Invece il racconto è un genere importante quanto il romanzo, non dirò di più o di meno: ne ha una forma più concentrata, possedendo anche delle caratteristiche ricorrenti in quest’ultimo: se vi è una presentazione dei personaggi e della situazione in oggetto, esse devono essere stringate, e lo sviluppo non molto esteso, per necessità di condensazione in un numero di pagine più ristretto; ma tutto il resto..è lo stesso. Anzi se vogliamo, il racconto ha la sua buona parte di difficoltà, perché se nel romanzo taluni “allungano il brodo” con descrizioni e narrazioni che poi nulla hanno a che fare con il nocciolo della storia, nel racconto ciò non è possibile: si devono avere idee chiare e si deve condurre la storia con un filo logico e una tensione, che dalla prima pagina all’ultima, conduca il lettore a godere della fine, senza sotterfugi, escamotages, rallentamenti, perdite di tempo (e di pagine).
Se nella letteratura “impegnata” il racconto gode di una fortuna inferiore al romanzo, in quella “di genere” e nel nostro caso in quella “gialla”, possiamo dire che, almeno non in Italia, il Racconto Giallo ha avuto una fortuna non inferiore a quella del Romanzo: perché tuttavia in Italia il racconto non abbia avuto pari fortuna, questo è altro discorso. La situazione però è questa: nel mondo sia anglosassone, che l’ha fatta da padrone, e in quello più chiuso, del giallo franco-belga, i racconti hanno avuto la loro buona fetta di pubblico e di popolarità. Ancor oggi, molti autori contemporanei scrivono racconti, ma nel passato, si sono avuti addirittura autori specializzati, per es. Edward D. Hoch, autore anche di romanzi di fantascienza e di apocrifi queeniani, ma soprattutto di oltre..900 racconti, divisi in più serie, tra cui quelli che raccontano di Camere Chiuse e delitti impossibili, sono i preponderanti. Ma anche Joseph Commings si è riservata la sua buona fetta di fama, con le storie del senatore Banner. La messe maggiore, tuttavia, si è avuta con i grandi autori sia di Giallo classico che di Hard Boiled: Ross MacDonald, Ellery Queen, C.Daly King, Agatha Christie, Dashiell Hammett, e moltissimi altri, tra cui John Dickson Carr.; e proprio di Carr parleremo, a proposito dei suoi primi quattro racconti con Henri Bencolin.

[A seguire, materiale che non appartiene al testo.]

(* ===== verification/Snapshot.v ===== *)
(** * Snapshots of zram disks (internal/zram: flush.go, and the snapshot files of recovery.go and load.go)

    The files a zram tier is saved to and restored from: the compressed image, named by the disk id, and
    the line with its size and checksum.  [readSnapshotMeta] reads what [writeSnapshotMeta] writes
    ([meta_outcome]).  The zstd codec and SHA-256 are parameters.  The theorems are in SnapshotFlush.v. *)

From S2P Require Import Prelude Machine Device Layout IndexScan DeviceState DeviceInv DiskStore Text Path.
From S2P Require Import Config Flag Find.
From Stdlib Require Import Strings.Byte Ascii.

Definition ErrNotExist : error := EMsg "file does not exist".

(** ** Readers

    What a reader delivers, and the error it ends with instead of [io.EOF]. *)
Definition source : Type := buf * option error.

(** [io.LimitReader]. *)
Definition limit (n : Z) (s : source) : source :=
  if n <=? blen s.1 then (buf_slice s.1 0 (Z.max 0 n), None) else s.

(** [io.ReadFull] of [n] bytes: the bytes and the rest. *)
Definition ReadFull (n : Z) (s : source) : res (buf * source) :=
  if n <=? blen s.1 then Ok (buf_slice s.1 0 n, (buf_slice s.1 n (blen s.1), s.2)) else
  match s.2 with
  | Some e => Err e
  | None => Err (if blen s.1 =? 0 then EEOF else EUnexpectedEOF)
  end.

(** [io.Copy]: all of it, or the error. *)
Definition copy_all (s : source) : res buf :=
  match s.2 with Some e => Err e | None => Ok s.1 end.

(** ** The codec and the checksum *)
Class Codec := {
  zstd_encode : buf → buf;
  zstd_decode : buf → source;
  sha256 : buf → list byte
}.

(** The documented behaviour the flush relies on. *)
Record codec_ok (C : Codec) : Prop := {
  cd_roundtrip b : blen (zstd_decode (zstd_encode b)).1 = blen b ∧
    (∀ i, 0 ≤ i < blen b → bat (zstd_decode (zstd_encode b)).1 i = bat b i) ∧
    (zstd_decode (zstd_encode b)).2 = None;
  cd_sha_length b : length (sha256 b) = 32%nat;
  cd_sha_ext b b' : blen b = blen b' → (∀ i, 0 ≤ i < blen b → bat b i = bat b' i) → sha256 b = sha256 b'
}.

(** ** Files *)
Record files := mkFiles { fl_open : string → res buf; fl_stat : string → res Z }.

Definition files_of (fs : gmap string buf) : files :=
  mkFiles (λ path, match fs !! path with Some b => Ok b | None => Err ErrNotExist end)
          (λ path, match fs !! path with Some b => Ok (blen b) | None => Err ErrNotExist end).

(** ** The checksum line *)
Fixpoint dec_digits (n : nat) (z : Z) (acc : list ascii) : list ascii :=
  match n with
  | O => acc
  | S n => let acc := ascii_of_N (Z.to_N (48 + z `mod` 10)) :: acc in
           if z / 10 =? 0 then acc else dec_digits n (z / 10) acc
  end.
(** [strconv.FormatUint(z, 10)]. *)
Definition FormatUint (z : Z) : list ascii := dec_digits 20 z [].

Definition nibble_char (d : Z) : ascii := ascii_of_N (Z.to_N (if d <? 10 then 48 + d else 87 + d)).
Definition hex_encode (bs : list byte) : list ascii :=
  bs ≫= λ b, [nibble_char (byte_val b / 16); nibble_char (byte_val b `mod` 16)].

Definition nibble (c : ascii) : option Z :=
  match digit_val c with Some d => if d <? 16 then Some d else None | None => None end.
Fixpoint hex_decode (l : list ascii) : option (list byte) :=
  match l with
  | [] => Some []
  | [_] => None
  | a :: b :: l =>
      match nibble a, nibble b, hex_decode l with
      | Some x, Some y, Some bs => Some (byte_of (16 * x + y) :: bs)
      | _, _, _ => None
      end
  end.

(** The first token of a [bufio.Scanner]: up to a newline, without a carriage return. *)
Definition MaxScanTokenSize : Z := 64 * 1024.
Fixpoint until_newline (l acc : list ascii) : list ascii * bool :=
  match l with
  | [] => (reverse acc, false)
  | c :: l => if code c =? 10 then (reverse acc, true) else until_newline l (c :: acc)
  end.
Definition drop_cr (l : list ascii) : list ascii :=
  match reverse l with
  | c :: l' => if code c =? 13 then reverse l' else l
  | [] => l
  end.
Definition scan_line (l : list ascii) : option (list ascii) :=
  match l with
  | [] => None
  | _ => let '(line, _) := until_newline l [] in
         if MaxScanTokenSize <=? Z.of_nat (length line) then None else Some (drop_cr line)
  end.

(** [strings.Fields]. *)
Fixpoint fields (l cur : list ascii) : list (list ascii) :=
  match l with
  | [] => if bool_decide (cur = []) then [] else [reverse cur]
  | c :: l => if is_space c
              then (if bool_decide (cur = []) then fields l [] else reverse cur :: fields l [])
              else fields l (c :: cur)
  end.

Definition buf_chars (b : buf) : list ascii := ascii_of_byte <$> buf_list b.
Definition chars_buf (l : list ascii) : buf := buf_of (byte_of_ascii <$> l).

Definition readSnapshotMeta (fl : files) (path : string) : res (Z * list byte) :=
  f ← fl_open fl path;
  match scan_line (buf_chars f) with
  | None => Err (EMsg "empty meta")
  | Some line =>
      match fields line [] with
      | [a; b] =>
          size ← ParseUint (str a) 10;
          match hex_decode b with
          | Some decoded => if bool_decide (length decoded = 32%nat) then Ok (size, decoded)
                            else Err (EMsg "bad hash")
          | None => Err (EMsg "bad hash")
          end
      | _ => Err (EMsg "bad meta")
      end
  end.

Definition meta_text (size : Z) (hash : list byte) : buf :=
  chars_buf (FormatUint size ++ [ascii_of_N 32] ++ hex_encode hash ++ [ascii_of_N 10]).

(** [fail] is an error of [os.WriteFile], with what it left in the file when it was truncated. *)
Definition writeSnapshotMeta (path : string) (size : Z) (hash : list byte) (fail : option (error * option buf))
    (fs : gmap string buf) : option error * gmap string buf :=
  match fail with
  | Some (e, part) => (Some e, match part with Some b => <[path := b]> fs | None => fs end)
  | None => (None, <[path := meta_text size hash]> fs)
  end.

(** ** Reading a snapshot *)
Record snapshot := mkSnapshot { sn_path : string; sn_id : Z; sn_size : Z }.

Section snapshots.
Context {C : Codec}.

Definition snapshotReader (fl : files) (path : string) : res source :=
  f ← fl_open fl path;
  Ok (if HasSuffix path ".zst" then zstd_decode f else (f, None)).

Definition snapshotSize (fl : files) (path : string) : res Z :=
  let base := TrimSuffix (Base path) ".zst" in
  let metaPath := Join (Dir path) (String.append base ".sha256") in
  let rest := if HasSuffix path ".zst" then Err (EMsg "missing snapshot meta")
              else size ← fl_stat fl path; Ok (u64 size) in
  match readSnapshotMeta fl metaPath with
  | Ok (size, _) => if 0 <? size then Ok size else rest
  | Err _ => rest
  end.

Definition validateSnapshot (fl : files) (path : string) (id : Z) : res snapshot :=
  size ← snapshotSize fl path;
  if (size <=? GridStart) || negb (size `mod` SlotSize =? 0) then Err (EMsg "invalid snapshot size") else
  r ← snapshotReader fl path;
  '(header, r) ← ReadFull HeaderBytes r;
  h ← ParseHeader header;
  if negb (h_Version h =? FormatVersion) || negb (h_DiskID h =? id)
  then Err (EMsg "snapshot header identity/version mismatch") else
  body ← copy_all (limit (int64 (int64 size - HeaderBytes + 1)) r);
  if negb (u64 (blen body + HeaderBytes) =? size) then Err (EMsg "snapshot length mismatch") else
  let base := TrimSuffix path ".zst" in
  match readSnapshotMeta fl (String.append base ".sha256") with
  | Ok (metaSize, want) =>
      if negb (metaSize =? size) || negb (bool_decide (sha256 (buf_app header body) = want))
      then Err (EMsg "snapshot checksum mismatch") else Ok (mkSnapshot path id size)
  | Err e =>
      if negb (errors_Is e ErrNotExist) || HasSuffix path ".zst" then Err e
      else Ok (mkSnapshot path id size)
  end.

(** ** Flushing *)

(** The hash of the first [size] bytes of a device; [dev] is what [os.Open] gives. *)
Definition hashDevice (dev : res source) (size : Z) : res (list byte) :=
  f ← dev;
  b ← copy_all (limit (int64 size) f);
  if negb (blen b =? size) then Err EUnexpectedEOF else Ok (sha256 b).

Definition readNBSSHeader (dev : res source) : option error :=
  match dev with
  | Err e => Some e
  | Ok f =>
      match ReadFull HeaderBytes f with
      | Err e => Some (if errors_Is e EUnexpectedEOF || errors_Is e EEOF then EMsg "device too small" else e)
      | Ok (b, _) => match ParseHeader b with Ok _ => None | Err e => Some e end
      end
  end.

(** What the operating system answers while one device is flushed: the device each time it is
    opened, and the failures of the steps that write. *)
Record flush_os := mkFlushOs {
  fe_check : res source;     (* opened by [readNBSSHeader] *)
  fe_header : res source;    (* opened for its header *)
  fe_hash : res source;      (* opened for its hash *)
  fe_copy : res source;      (* opened to be copied *)
  fe_create : option error;
  fe_encode : option error;  (* the encoder is made, written to and closed, and its file closed *)
  fe_partial : buf;          (* what is in the file when one of these fails *)
  fe_rename : option error;
  fe_meta : option (error * option buf)
}.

Potrebbe sembrare un discorso molto relativo, affrontare la tematica dei racconti carriani puntando l’attenzione solo su 4 racconti, quando la produzione totale ne conta oltre trenta. Ma questo breve saggio non si propone di esaurire la tematica complessiva del racconto in Carr, ma solo di creare un’inquadratura, che possa essere recepita da qualunque lettore, circa la produzione carriana avente come soggetto principale Henri Bencolin.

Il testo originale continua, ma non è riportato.